En 15 jours, les pilotes font environ 20 étapes. Ils ne volent pas de nuit car certains n’ont d’ailleurs pas la qualification requise. Ils parcourent environ 800 kilomètres par jour ; les avions ayant une autonomie de 600 milles nautiques (1000 kilomètres), le ravitaillement doit être quotidien.
A chaque étape, les pilotes vont à la rencontre des autorités afin de faire viser leur carnet de bord en souvenir.
2004 - L'équipage à bord du ville de Revel entre Cap Juby et Laayoune
Des épreuves variées
Le départ est donné le premier week-end d’octobre, afin d’éviter le Front Inter Tropical qui amène tempêtes et cyclones autour de l’équateur. Cependant, Jean-Louis nous raconte qu’en 1999, le FIT était en retard ; les pilotes ont alors vu le désert «en crue» : oueds, cascades surgissant de nulle part ; fleuves aux embouchures en forme de corolles marron à l’orée des océans. Les pilotes se retrouvent dans des orages, la météo devient plus imprévisible, ce qui est dangereux sur des trajets aussi longs. Le plafond est très bas, la visibilité faible, il s’agit de ne pas se retrouver au milieu d’un grain qui pourrait emporter le petit avion. Jean-Louis a déjà dû faire face à ces mauvaises conditions météo, qui changent rapidement ; il sait qu’il faut réagir au plus vite et au plus juste.

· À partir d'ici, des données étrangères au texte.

(** The leaves of a block are the ids of its transactions. *)

Definition block_leaves (l : layout) (vtx : list CTransaction) : outcome ser_exn (list (list Z)) :=
  foldr (fun tx r => h ← GetId l tx; hs ← r; Ok (h :: hs)) (Ok []) vtx.

Definition BlockMerkleRoot (l : layout) (block : CBlock) : outcome ser_exn (list Z * bool) :=
  leaves ← block_leaves l (vtx block); match ComputeMerkleRoot leaves with Some r => Ok r | None => Abort end.

Definition BlockMerkleBranch (l : layout) (block : CBlock) (position : Z) : outcome ser_exn (list (list Z)) :=
  leaves ← block_leaves l (vtx block); match ComputeMerkleBranch leaves position with Some r => Ok r | None => Abort end.

(** ** The reference: level by level *)

(** One level up; the last node of an odd level is paired with itself. *)

Fixpoint pairs_up (l : list (list Z)) : list (list Z) :=
  match l with
  | a :: b :: t => hash_pair a b :: pairs_up t
  | [a] => [hash_pair a a]
  | [] => []
  end.

Definition up (k : nat) (l : list (list Z)) : list (list Z) := Nat.iter k pairs_up l.

Fixpoint root_by_levels (fuel : nat) (l : list (list Z)) : list Z :=
  match l, fuel with
  | [], _ => uint256_null
  | [x], _ => x
  | _, O => uint256_null
  | _, S fuel => root_by_levels fuel (pairs_up l)
  end.

Definition merkle_root (l : list (list Z)) : list Z := root_by_levels (length l) l.

Lemma list_ind2 {A} (P : list A -> Prop) : P [] -> (forall a, P [a]) -> (forall a b t, P t -> P (a :: b :: t)) -> forall l, P l.
Proof. intros H0 H1 H2. refine (fix f l := match l with [] => H0 | [a] => H1 a | a :: b :: t => H2 a b t (f t) end). Qed.

Lemma length_pairs_up l : length (pairs_up l) = Nat.div2 (S (length l)).
Proof. induction l as [| |a b t IH] using list_ind2; [done..|]. cbn [pairs_up length]. by rewrite IH. Qed.

Lemma pairs_up_app m p q : length p = (2 * m)%nat -> pairs_up (p ++ q) = pairs_up p ++ pairs_up q.
Proof.
  revert p. induction m as [|m IH]; intros p Hp; [by destruct p|]. destruct p as [|a [|b p]]; cbn [length] in Hp; [lia..|].
  cbn [app pairs_up]. rewrite IH by lia. done.
Qed.

Lemma up_S k l : up (S k) l = pairs_up (up k l).
Proof. done. Qed.

Lemma up_pairs k l : up k (pairs_up l) = up (S k) l.
Proof. symmetry. apply Nat.iter_succ_r. Qed.

(** Node [i] of level [k]. *)

Definition node (l : list (list Z)) (k : nat) (i : Z) : option (list Z) := up k l !! Z.to_nat i.

Lemma pairs_up_lookup l m : pairs_up l !! m =
  match l !! (2 * m)%nat, l !! (2 * m + 1)%nat with
  | Some a, Some b => Some (hash_pair a b)
  | Some a, None => Some (hash_pair a a)
  | None, _ => None
  end.
Proof.
  revert m. induction l as [| |a b t IH] using list_ind2; intros m; [done | by destruct m|].
  destruct m as [|m]; [done|]. cbn [pairs_up]. replace (2 * S m)%nat with (S (S (2 * m))) by lia.
  replace (S (S (2 * m)) + 1)%nat with (S (S (2 * m + 1))) by lia. cbn [lookup list_lookup]. apply IH.
Qed.

Lemma node_S l k i : 0 <= i -> node l (S k) i =
  match node l k (2 * i), node l k (2 * i + 1) with
  | Some a, Some b => Some (hash_pair a b)
  | Some a, None => Some (hash_pair a a)
  | None, _ => None
  end.
Proof.
  intros Hi. unfold node. rewrite up_S, pairs_up_lookup. replace (Z.to_nat (2 * i)) with (2 * Z.to_nat i)%nat by lia.
  by replace (Z.to_nat (2 * i + 1)) with (2 * Z.to_nat i + 1)%nat by lia.
Qed.

(** Level [k] of [n] leaves has [level_size k n] nodes. *)

Definition level_size (k : nat) (n : Z) : Z := (n + 2 ^ Z.of_nat k - 1) / 2 ^ Z.of_nat k.

Lemma level_size_S k n : level_size (S k) n = (level_size k n + 1) / 2.
Proof.
  unfold level_size. pose proof (pow2_pos (Z.of_nat k) ltac:(lia)) as Hp. set (P := 2 ^ Z.of_nat k) in *.
  replace (2 ^ Z.of_nat (S k)) with (P * 2) by (unfold P; rewrite Nat2Z.inj_succ, Z.pow_succ_r by lia; lia).
  rewrite <- Z.div_div by lia. f_equal. replace (n + P * 2 - 1) with (n + P - 1 + 1 * P) by lia. by rewrite Z.div_add by lia.
Qed.
(** Equal hashes of two pairs: the pairs are equal, or their concatenations collide. *)

Lemma pair_binds l k pos a b x : uint256s l -> 0 <= pos -> length a = 32%nat -> length b = 32%nat -> node l (S k) pos = Some (Hash2 a b) -> pair_inputs (up k l) !! Z.to_nat pos = Some x ->
  a ++ b = x \/ collides_with [a ++ b] l.
Proof.
  intros Hl Hpos La Lb E Ex. destruct (decide (a ++ b = x)) as [|Hne]; [by left | right]. exists (a ++ b), x, k. split_and!; [by left | by eapply list_elem_of_lookup_2 | done |].
  assert (Hash x = Hash2 a b) as ->; [|symmetry; apply (hash_pair_Hash a b); rewrite length_app; lia].
  rewrite pair_inputs_lookup in Ex. rewrite node_S in E by done. unfold node in E. replace (Z.to_nat (2 * pos)) with (2 * Z.to_nat pos)%nat in E by lia. replace (Z.to_nat (2 * pos + 1)) with (2 * Z.to_nat pos + 1)%nat in E by lia.
  destruct (up k l !! (2 * Z.to_nat pos)%nat) as [c|] eqn:Ec; [|done]. assert (length c = 32%nat) as Lc by (apply (node_length l k Hl (2 * pos)); [lia|]; unfold node; by replace (Z.to_nat (2 * pos)) with (2 * Z.to_nat pos)%nat by lia).
  destruct (up k l !! (2 * Z.to_nat pos + 1)%nat) as [d|] eqn:Ed; injection Ex as <-; injection E as <-; symmetry; apply hash_pair_Hash; rewrite length_app; [|lia].
  assert (length d = 32%nat) by (apply (node_length l k Hl (2 * pos + 1)); [lia|]; unfold node; by replace (Z.to_nat (2 * pos + 1)) with (2 * Z.to_nat pos + 1)%nat by lia). lia.
Qed.

Lemma collides_mono ins ins' l : ins ⊆ ins' -> collides_with ins l -> collides_with ins' l.
Proof. intros Hs (x & y & k & Hx & H). exists x, y, k. split; [by apply Hs | done]. Qed.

Durant ces 15 jours, la course est jalonnée par une trentaine d’épreuves classées jusqu’au classement géné-ral : temps imposé par rapport à la vitesse de l’avion et en tenant compte du vent ; visualisation au sol, à l’aide d’une carte aéronautique ; détermination de l’orientation magnétique d’une flèche au sol, de la distance entre deux croix, estimation de la consommation de l’avion sur une étape afin d’être au plus juste au moment de remplir les réservoirs (d’où l’intérêt de bien connaître son avion), atterrissage de précision. Parfois elles sont mélangées : ceci doit être réalisé en une poignée de secondes à la verticale de la cible.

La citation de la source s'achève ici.